■ PROBLEM: Copy out, word for word, the lines from the start of the data below through the line containing "- destruct b1", and no others.
**** DATA EXCERPTS
Lemma used_bytes_freed b1 sz b2 : used_bytes (freed b1 sz b2) = used_bytes b1 + used_bytes b2.
Proof.
  assert (Hn : used_bytes (snd (join_next sz b2)) = used_bytes b2)
    by (destruct b2 as [|[sz2 []] b2]; reflexivity).
  unfold freed. destruct (join_next sz b2) as [sz' b2']. cbn [snd] in Hn.
  destruct (join_prev_cases b1 sz' b2') as [(b1' & szp & -> & ->)|[_ ->]];
    rewrite !used_bytes_app; cbn [used_bytes]; lia.
Qed.

Lemma no_holes_freed b1 sz b2 : no_holes (b1 ++ (sz, true) :: b2) -> no_holes (freed b1 sz b2).
Proof.
  intros Hn. pose proof (no_holes_tail _ _ Hn) as [_ Hb2].
  assert (Hj : no_holes ((fst (join_next sz b2), false) :: snd (join_next sz b2))).
  { destruct b2 as [|[sz2 []] b2]; cbn [join_next fst snd no_holes starts_free] in *; tauto. }
  unfold freed. destruct (join_next sz b2) as [sz' b2']. cbn [fst snd] in Hj.
  destruct (join_prev_cases b1 sz' b2') as [(b1' & szp & -> & ->)|[Hlast ->]].
  - rewrite <- app_assoc in Hn. apply (no_holes_replace _ _ _ Hn); [reflexivity|exact Hj].
  - destruct b1 as [|[szp up] b1 _] using rev_ind; [exact Hj|].
    rewrite <- app_assoc in *. cbn [app] in *. destruct up; [|now specialize (Hlast b1 szp)].
    apply (no_holes_replace _ _ _ Hn); [discriminate|]. split; [discriminate|exact Hj].
Qed.
(* ===== verification/Memp.v ===== *)
(** * Memory pools (lwip/src/core/memp.c)

    The pools in the default configuration (opt.h: no MEMP_MEM_MALLOC, no
    overflow and no sanity checks, MEMP_STATS on).  Addresses are numbers, 0
    is NULL.  The free elements of a pool are linked through their first word,
    [mnext]; [memp_sanity], which the option MEMP_SANITY_CHECK adds, is
    modelled too.  The table of pools, which memp_std.h builds from the
    configuration, is a parameter. *)

From Stdlib Require Import ZArith List Lia Bool Permutation FinFun.
From S2P Require Import Prelude Mem.
Import ListNotations.
Open Scope Z_scope.
Open Scope c_scope.

(** [struct memp_desc]: element size, number of elements, base address *)
Record memp_desc := mkDesc { d_size : Z; d_num : Z; d_base : Z }.

(** [struct stats_mem] *)
Record stats_mem := mkStats { sm_err : Z; sm_avail : Z; sm_used : Z; sm_max : Z }.
#[export] Instance stats_mem_eta : Eta stats_mem := { eta := fun r =>
  mkStats r.(sm_err) r.(sm_avail) r.(sm_used) r.(sm_max) }.

(** The [tab] and [stats] of every pool, and the [next] word of every element. *)
Record memp_state := mkMemp { tab : Z -> Z; mnext : Z -> Z; stats : Z -> stats_mem }.
#[export] Instance memp_state_eta : Eta memp_state := { eta := fun r =>
  mkMemp r.(tab) r.(mnext) r.(stats) }.

Definition PM := M memp_state.

(** Assignment to one entry of a table. *)
Definition set {A} (t : Z -> A) (k : Z) (v : A) : Z -> A := fun a => if a =? k then v else t a.

Definition set_tab (d v : Z) : PM unit := modify (fun s => s <| tab := set s.(tab) d v |>).
Definition set_mnext (p v : Z) : PM unit := modify (fun s => s <| mnext := set s.(mnext) p v |>).
Definition set_stats (d : Z) (f : stats_mem -> stats_mem) : PM unit :=
  modify (fun s => s <| stats := set s.(stats) d (f (s.(stats) d)) |>).

Definition MEMP_SIZE := 0.

(** The cycle test: [t] moves one element and [h] two at a time. *)
Fixpoint sanity_loop (fuel : nat) (nxt : Z -> Z) (t h : Z) : option bool :=
  match fuel with
  | O => None
  | S n =>
      if negb (t =? 0) && negb (h =? 0) then
        if t =? h then Some false
        else sanity_loop n nxt (nxt t) (if negb (nxt h =? 0) then nxt (nxt h) else 0)
      else Some true
  end.

Definition memp_sanity (fuel : nat) (t : Z) (nxt : Z -> Z) : option bool :=
  if negb (t =? 0) then sanity_loop fuel nxt t (nxt t) else Some true.
(** Hiding the first [n] bytes of a packet. *)
Lemma pbuf_header_hide s p n : p <> 0 -> 0 < n <= (s.(structs) p).(len) -> (s.(structs) p).(len) < 65536 ->
  n <= (s.(structs) p).(tot_len) < 65536 -> p + SIZEOF_STRUCT_PBUF <= (s.(structs) p).(payload) + n ->
  exists s', pbuf_header p (- n) s = Ok (0, s') /\ s'.(mm) = s.(mm) /\ s'.(data) = s.(data) /\
    s'.(structs) p = (s.(structs) p) <| payload := (s.(structs) p).(payload) + n |> <| len := (s.(structs) p).(len) - n |>
      <| tot_len := (s.(structs) p).(tot_len) - n |> /\
    forall a, a <> p -> s'.(structs) a = s.(structs) a.
Proof.
  intros Hp Hn Hl Ht Hpay. unfold pbuf_header, pbuf_header_impl. rewrite bind_lwip_assert by (now rewrite (proj2 (Z.eqb_neq _ _) Hp)).
  rewrite (proj2 (Z.eqb_neq (- n) 0)), (proj2 (Z.eqb_neq _ _) Hp) by lia. cbn [orb]. unfold get. rewrite bind_gets.
  rewrite Z.abs_opp, Z.abs_eq, (u16_id n) by word_lia.
  rewrite lwip_error_ok by (rewrite Z.geb_leb, (proj2 (Z.leb_gt 0 (- n))), (proj2 (Z.leb_le _ _)) by lia; reflexivity).
  set (s' := s <| structs := upd_at s.(structs) p (fun b => b <| payload := (structs s p).(payload) - - n |>
      <| len := u16 (b.(len) + - n) |> <| tot_len := u16 (b.(tot_len) + - n) |>) |>).
  assert (Hs' : structs s' p = (structs s p) <| payload := (structs s p).(payload) + n |> <| len := (structs s p).(len) - n |>
      <| tot_len := (structs s p).(tot_len) - n |>).
  { unfold s'. rewrite structs_set, upd_at_same. rewrite !u16_id by word_lia. now rewrite Z.sub_opp_r. }
  exists s'. split; [|split; [reflexivity|split; [reflexivity|split; [exact Hs'|]]]].
  2:{ intros a Ha. unfold s'. rewrite structs_set. now apply upd_at_other. }
  destruct (type (structs s p)).
  1,4: rewrite (proj2 (Z.ltb_ge _ _)) by lia; reflexivity.
  all: rewrite (proj2 (Z.ltb_lt (- n) 0)), (proj2 (Z.leb_le _ _)) by lia; reflexivity.
Qed.

Lemma total_nonneg f l : Forall (fun a => 0 <= (f a).(len)) l -> 0 <= total f l.
Proof. induction 1; cbn [total]; lia. Qed.

Lemma realloc_skip_spec grow r l0 : grow < 65535 -> forall fuel s p rem,
  chain s.(structs) p (l0 ++ [r]) -> NoDup (l0 ++ [r]) -> Forall (fun a => 0 <= (s.(structs) a).(len)) l0 ->
  total s.(structs) l0 < rem < 65536 -> rem - total s.(structs) l0 <= (s.(structs) r).(len) -> (length l0 < fuel)%nat ->
  exists s', realloc_skip fuel p rem grow s = Ok ((r, rem - total s.(structs) l0), s') /\ s'.(mm) = s.(mm) /\
    s'.(data) = s.(data) /\
    forall a, s'.(structs) a = if in_dec Z.eq_dec a l0
      then (s.(structs) a) <| tot_len := u16 ((s.(structs) a).(tot_len) + u16 grow) |> else s.(structs) a.
Proof.
  intros Hg. induction l0 as [|b l0 IH]; intros fuel s p rem Hc Hnd Hl Hrem Hr Hf; (destruct fuel as [|fuel]; [lia|]);
    cbn [realloc_skip app total] in *; destruct Hc as (-> & Hb0 & Hc); unfold get; rewrite bind_gets, Z.gtb_ltb.
  - replace (len (structs s r) <? rem) with false by (symmetry; apply Z.ltb_ge; lia).
    exists s. rewrite Z.sub_0_r. now repeat split.
  - apply Forall_cons_iff in Hl. destruct Hl as [Hlb Hl]. pose proof (total_nonneg _ _ Hl) as Htn.
    replace (len (structs s b) <? rem) with true by (symmetry; apply Z.ltb_lt; lia).
    assert (Hnx : (next (structs s b) =? 0) = false).
    { destruct l0; cbn [app] in Hc; now destruct (chain_nonnull _ _ _ _ Hc). }
    rewrite bind_lwip_assert by (now apply Z.ltb_lt). unfold upds. rewrite bind_modify, bind_lwip_assert by (now rewrite Hnx).
    apply NoDup_cons_iff in Hnd. destruct Hnd as [Hni Hnd]. rewrite u16_id by word_lia.
    set (s1 := s <| structs := upd_at _ b _ |>).
    assert (Hs1 : forall a, a <> b -> structs s1 a = structs s a) by (intros a Ha; unfold s1; rewrite structs_set; now apply upd_at_other).
    assert (Hb1 : structs s1 b = (structs s b) <| tot_len := u16 ((structs s b).(tot_len) + u16 grow) |>)
      by (unfold s1; rewrite structs_set, upd_at_same; reflexivity).
    assert (Hin : forall a, In a (l0 ++ [r]) -> structs s1 a = structs s a) by (intros a Ha; apply Hs1; intros ->; contradiction).
    assert (Hin0 : forall a, In a l0 -> structs s1 a = structs s a) by (intros; apply Hin, in_app_iff; now left).
    assert (Ht : total (structs s1) l0 = total (structs s) l0) by (apply total_ext; intros; now rewrite Hin0).
    destruct (IH fuel s1 (next (structs s b)) (rem - len (structs s b))) as (s' & E & Hm & Hd & Hs'); rewrite ?Ht; try lia.
    + apply (chain_ext (structs s)); [|assumption]. intros a Ha. now rewrite Hin.
    + assumption.
    + rewrite Forall_forall in *. intros a Ha. rewrite Hin0 by assumption. now apply Hl.
    + rewrite Hin by (apply in_app_iff; right; now left). lia.
    + cbn in Hf. lia.
    + exists s'. rewrite E, Ht. split; [do 3 f_equal; lia|]. split; [exact Hm|]. split; [exact Hd|]. intros a. rewrite Hs'.
      destruct (in_dec Z.eq_dec a l0) as [Ha|Ha], (in_dec Z.eq_dec a (b :: l0)) as [Ha'|Ha']; cbn [In] in *; try tauto.
      * now rewrite Hin0.
      * destruct Ha' as [<-|?]; [exact Hb1|contradiction].
      * apply Hs1. intros ->. tauto.
Qed.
********
■ OUTPUT:
Lemma used_bytes_freed b1 sz b2 : used_bytes (freed b1 sz b2) = used_bytes b1 + used_bytes b2.
Proof.
  assert (Hn : used_bytes (snd (join_next sz b2)) = used_bytes b2)
    by (destruct b2 as [|[sz2 []] b2]; reflexivity).
  unfold freed. destruct (join_next sz b2) as [sz' b2']. cbn [snd] in Hn.
  destruct (join_prev_cases b1 sz' b2') as [(b1' & szp & -> & ->)|[_ ->]];
    rewrite !used_bytes_app; cbn [used_bytes]; lia.
Qed.

Lemma no_holes_freed b1 sz b2 : no_holes (b1 ++ (sz, true) :: b2) -> no_holes (freed b1 sz b2).
Proof.
  intros Hn. pose proof (no_holes_tail _ _ Hn) as [_ Hb2].
  assert (Hj : no_holes ((fst (join_next sz b2), false) :: snd (join_next sz b2))).
  { destruct b2 as [|[sz2 []] b2]; cbn [join_next fst snd no_holes starts_free] in *; tauto. }
  unfold freed. destruct (join_next sz b2) as [sz' b2']. cbn [fst snd] in Hj.
  destruct (join_prev_cases b1 sz' b2') as [(b1' & szp & -> & ->)|[Hlast ->]].
  - rewrite <- app_assoc in Hn. apply (no_holes_replace _ _ _ Hn); [reflexivity|exact Hj].
  - destruct b1 as [|[szp up] b1 _] using rev_ind; [exact Hj|].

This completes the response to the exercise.